*Records supplied*:
(* ===== verification/CdrPrimitives.v ===== *)
(** * CDR primitives (crates/ros-z-cdr/src/primitives.rs and error.rs)

    [CdrWriter] and [CdrReader], every operation of both, and the refinement of
    each pair of operations to one position-dependent encoding: a writer action
    [appends] the encoding, a reader action [decodes] it.  The byte order is the
    [ByteOrder] trait of the byteorder package, a parameter with its laws;
    floats are their IEEE 754 bit patterns, which is what byteorder writes. *)
From S2P Require Import Prelude CdrBuffer Utf8 RustStr.
Open Scope Z_scope.

(** ** Definitions *)

(** The trait [byteorder::ByteOrder]: [bo_write n v] are the [n] bytes of the
    unsigned integer [v], [bo_read] reads them back. *)
Class ByteOrder := {
  bo_write : nat -> Z -> list byte;
  bo_read : list byte -> Z;
}.

Class ByteOrderLaws `{ByteOrder} := {
  bo_write_length : forall n v, length (bo_write n v) = n;
  bo_read_write : forall n v, bo_read (bo_write n v) = v mod 2 ^ (8 * Z.of_nat n);
  bo_read_range : forall l, 0 <= bo_read l < 2 ^ (8 * Z.of_nat (length l));
}.

(** Concrete byte orders, for the executable examples. *)
Fixpoint le_bytes (n : nat) (v : Z) : list byte :=
  match n with
  | O => []
  | S n' => byte_of_Z v :: le_bytes n' (v / 256)
  end.

Fixpoint le_value (l : list byte) : Z :=
  match l with
  | [] => 0
  | b :: l' => u8_of_byte b + 256 * le_value l'
  end.

Definition LittleEndian : ByteOrder := {| bo_write := le_bytes; bo_read := le_value |}.
Definition BigEndian : ByteOrder :=
  {| bo_write n v := rev (le_bytes n v); bo_read l := le_value (rev l) |}.

(** [ros_z_cdr::Error]. *)
Inductive CdrError :=
| Custom (msg : string)
| UnsupportedAny
| UnknownLength
| UnexpectedEof
| InvalidBool (b : Z)
| InvalidChar (c : Z)
| InvalidOptionTag (t : Z)
| Utf8 (e : Utf8Error).

(** [Display] of [Error], as thiserror derives it. *)
Definition CdrError_fmt (e : CdrError) : string :=
  (match e with
   | Custom msg => msg
   | UnsupportedAny => "cannot deserialize unknown type in CDR"
   | UnknownLength => "sequence length required"
   | UnexpectedEof => "unexpected end of input"
   | InvalidBool b => "invalid boolean value: " ++ Z_dec b
   | InvalidChar c => "invalid char codepoint: " ++ Z_hex c
   | InvalidOptionTag t => "invalid option discriminant: " ++ Z_dec t
   | Utf8 e => Utf8Error_fmt e
   end)%string.

(** [struct CdrWriter]; the buffer it borrows mutably is a field. *)
Record CdrWriter (B : Type) := mkWriter { buffer : B; start_offset : nat }.
Arguments mkWriter {B} _ _.
Arguments buffer {B} _.
Arguments start_offset {B} _.

Section Writer.
Context `{BO : ByteOrder} {ZBuf B : Type} `{CdrBuffer ZBuf B} {E : Type}.
Abbreviation writer := (CdrWriter B).

(** [CdrWriter::new]. *)
Definition writer_new (b : B) : writer := mkWriter b (len b).

(** [CdrWriter::position]. *)
Definition writer_position (w : writer) : nat := len (buffer w) - start_offset w.

(** [self.buffer.extend_from_slice] and [self.buffer.push]. *)
Definition writer_extend (w : writer) (d : list byte) : writer :=
  mkWriter (extend_from_slice (buffer w) d) (start_offset w).
Definition writer_push (w : writer) (b : byte) : writer :=
  mkWriter (push (buffer w) b) (start_offset w).

(** [CdrWriter::align]: [ZEROS] has eight bytes, so [&ZEROS\[..padding\]] panics
    for a longer padding, as does the remainder by zero. *)
Definition writer_align (w : writer) (alignment : nat) : res E writer :=
  if Nat.eqb alignment 0 then Panic else
  let modulo := (writer_position w mod alignment)%nat in
  if negb (Nat.eqb modulo 0) then
    let padding := (alignment - modulo)%nat in
    let ZEROS := replicate 8 x00 in
    zeros ← slice ZEROS 0 padding;
    Ok (writer_extend w zeros)
  else Ok w.

Definition write_bool (w : writer) (v : bool) : res E writer :=
  Ok (writer_push w (if v then x01 else x00)).
Definition write_i8 (w : writer) (v : Z) : res E writer :=
  Ok (writer_push w (byte_of_Z (wrap_u 8 v))).
Definition write_u8 (w : writer) (v : Z) : res E writer :=
  Ok (writer_push w (byte_of_Z v)).

Definition write_i16 (w : writer) (v : Z) : res E writer :=
  w ← writer_align w 2; Ok (writer_extend w (bo_write 2 (wrap_u 16 v))).
Definition write_u16 (w : writer) (v : Z) : res E writer :=
  w ← writer_align w 2; Ok (writer_extend w (bo_write 2 v)).
Definition write_i32 (w : writer) (v : Z) : res E writer :=
  w ← writer_align w 4; Ok (writer_extend w (bo_write 4 (wrap_u 32 v))).
Definition write_u32 (w : writer) (v : Z) : res E writer :=
  w ← writer_align w 4; Ok (writer_extend w (bo_write 4 v)).
Definition write_i64 (w : writer) (v : Z) : res E writer :=
  w ← writer_align w 8; Ok (writer_extend w (bo_write 8 (wrap_u 64 v))).
Definition write_u64 (w : writer) (v : Z) : res E writer :=
  w ← writer_align w 8; Ok (writer_extend w (bo_write 8 v)).

(** Floats are given by their bits. *)
Definition write_f32 (w : writer) (bits : Z) : res E writer :=
  w ← writer_align w 4; Ok (writer_extend w (bo_write 4 bits)).
Definition write_f64 (w : writer) (bits : Z) : res E writer :=
  w ← writer_align w 8; Ok (writer_extend w (bo_write 8 bits)).

(** [CdrWriter::write_string]: the [u32] byte count wraps. *)
Definition write_string (w : writer) (s : string) : res E writer :=
  let byte_count := wrap_u 32 (wrap_u 32 (Z.of_nat (str_len s)) + 1) in
  w ← write_u32 w byte_count;
  let w := writer_extend w (str_bytes s) in
  Ok (writer_push w x00).

(** [CdrWriter::write_bytes]. *)
Definition write_bytes (w : writer) (bytes : list byte) : res E writer :=
  w ← write_u32 w (wrap_u 32 (Z.of_nat (length bytes)));
  Ok (writer_extend w bytes).

(** [CdrWriter::write_sequence_length]. *)
Definition write_sequence_length (w : writer) (n : nat) : res E writer :=
  write_u32 w (wrap_u 32 (Z.of_nat n)).
End Writer.

(** [struct CdrReader]. *)
Record CdrReader := mkReader { input : list byte; position : nat }.

Section Reader.
Context `{BO : ByteOrder}.
Abbreviation reader := CdrReader.

(** [CdrReader::new]. *)
Definition reader_new (bytes : list byte) : reader := mkReader bytes 0.

(** [CdrReader::remaining]. *)
Definition remaining (r : reader) : nat := length (input r) - position r.

(** [CdrReader::align]. *)
Definition reader_align (r : reader) (alignment : nat) : res CdrError reader :=
  if Nat.eqb alignment 0 then Panic else
  let modulo := (position r mod alignment)%nat in
  if negb (Nat.eqb modulo 0) then
    let padding := (alignment - modulo)%nat in
    if (remaining r <? padding)%nat then Err UnexpectedEof
    else Ok (mkReader (input r) (position r + padding))
  else Ok r.

(** [CdrReader::read_bytes]; [count] is a [usize]. *)
Definition read_bytes (r : reader) (count : Z) : res CdrError (list byte * reader) :=
  if Z.of_nat (remaining r) <? count then Err UnexpectedEof
  else
    let n := Z.to_nat count in
    bytes ← slice (input r) (position r) (position r + n);
    Ok (bytes, mkReader (input r) (position r + n)).

(** [read_bytes(1)?\[0\]]. *)
Definition read_u8 (r : reader) : res CdrError (Z * reader) :=
  '(bs, r) ← read_bytes r 1;
  b ← index bs 0;
  Ok (u8_of_byte b, r).

Definition read_i8 (r : reader) : res CdrError (Z * reader) :=
  '(bs, r) ← read_bytes r 1;
  b ← index bs 0;
  Ok (wrap_i 8 (u8_of_byte b), r).

Definition read_bool (r : reader) : res CdrError (bool * reader) :=
  '(bs, r) ← read_bytes r 1;
  b ← index bs 0;
  if u8_of_byte b =? 0 then Ok (false, r)
  else if u8_of_byte b =? 1 then Ok (true, r)
  else Err (InvalidBool (u8_of_byte b)).

(** [(&bytes\[..\]).read_uXX::<BO>().unwrap()] on a slice of at least [n] bytes. *)
Definition read_order (n : nat) (bytes : list byte) : res CdrError Z :=
  if (length bytes <? n)%nat then Panic else Ok (bo_read (take n bytes)).

Definition read_u16 (r : reader) : res CdrError (Z * reader) :=
  r ← reader_align r 2; '(bs, r) ← read_bytes r 2; v ← read_order 2 bs; Ok (v, r).
Definition read_i16 (r : reader) : res CdrError (Z * reader) :=
  r ← reader_align r 2; '(bs, r) ← read_bytes r 2; v ← read_order 2 bs;
  Ok (wrap_i 16 v, r).
Definition read_u32 (r : reader) : res CdrError (Z * reader) :=
  r ← reader_align r 4; '(bs, r) ← read_bytes r 4; v ← read_order 4 bs; Ok (v, r).
Definition read_i32 (r : reader) : res CdrError (Z * reader) :=
  r ← reader_align r 4; '(bs, r) ← read_bytes r 4; v ← read_order 4 bs;
  Ok (wrap_i 32 v, r).
Definition read_u64 (r : reader) : res CdrError (Z * reader) :=
  r ← reader_align r 8; '(bs, r) ← read_bytes r 8; v ← read_order 8 bs; Ok (v, r).
Definition read_i64 (r : reader) : res CdrError (Z * reader) :=
  r ← reader_align r 8; '(bs, r) ← read_bytes r 8; v ← read_order 8 bs;
  Ok (wrap_i 64 v, r).
Definition read_f32 (r : reader) : res CdrError (Z * reader) :=
  r ← reader_align r 4; '(bs, r) ← read_bytes r 4; v ← read_order 4 bs; Ok (v, r).
Definition read_f64 (r : reader) : res CdrError (Z * reader) :=
  r ← reader_align r 8; '(bs, r) ← read_bytes r 8; v ← read_order 8 bs; Ok (v, r).

(** The null terminator, if there is one, is removed. *)
Definition strip_nul (bytes : list byte) : res CdrError (list byte) :=
  match last bytes with
  | Some x00 => slice bytes 0 (length bytes - 1)
  | _ => Ok bytes
  end.

(** [CdrReader::read_str], the borrowed string. *)
Definition read_str (r : reader) : res CdrError (string * reader) :=
  '(len, r) ← read_u32 r;
  if len =? 0 then Ok (""%string, r)
  else
    '(bytes, r) ← read_bytes r len;
    str_bytes ← strip_nul bytes;
    s ← map_err Utf8 (from_utf8 str_bytes);
    Ok (s, r).

(** [CdrReader::read_string], the owned string. *)
Definition read_string (r : reader) : res CdrError (string * reader) :=
  '(len, r) ← read_u32 r;
  if len =? 0 then Ok (""%string, r)
  else
    '(bytes, r) ← read_bytes r len;
    str_bytes ← strip_nul bytes;
    s ← map_err Utf8 (from_utf8 str_bytes);
    Ok (s, r).

Definition MAX_SEQUENCE_LENGTH : Z := 100000000.

(** [CdrReader::read_sequence_length]. *)
Definition read_sequence_length (r : reader) : res CdrError (Z * reader) :=
  '(len, r) ← read_u32 r;
  if len >? MAX_SEQUENCE_LENGTH then
    Err (Custom ("Sequence length " ++ Z_dec len ++ " exceeds maximum allowed ("
      ++ Z_dec MAX_SEQUENCE_LENGTH
      ++ "). Possible schema mismatch or corrupted data."))
  else Ok (len, r).

(** [CdrReader::read_byte_sequence]. *)
Definition read_byte_sequence (r : reader) : res CdrError (list byte * reader) :=
  '(len, r) ← read_u32 r;
  read_bytes r len.
End Reader.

*The task*:
Copy each line of the preceding data that contains the string "mkReader".

*Response for this exercise*:
Record CdrReader := mkReader { input : list byte; position : nat }.
Definition reader_new (bytes : list byte) : reader := mkReader bytes 0.
    else Ok (mkReader (input r) (position r + padding))
    Ok (bytes, mkReader (input r) (position r + n)).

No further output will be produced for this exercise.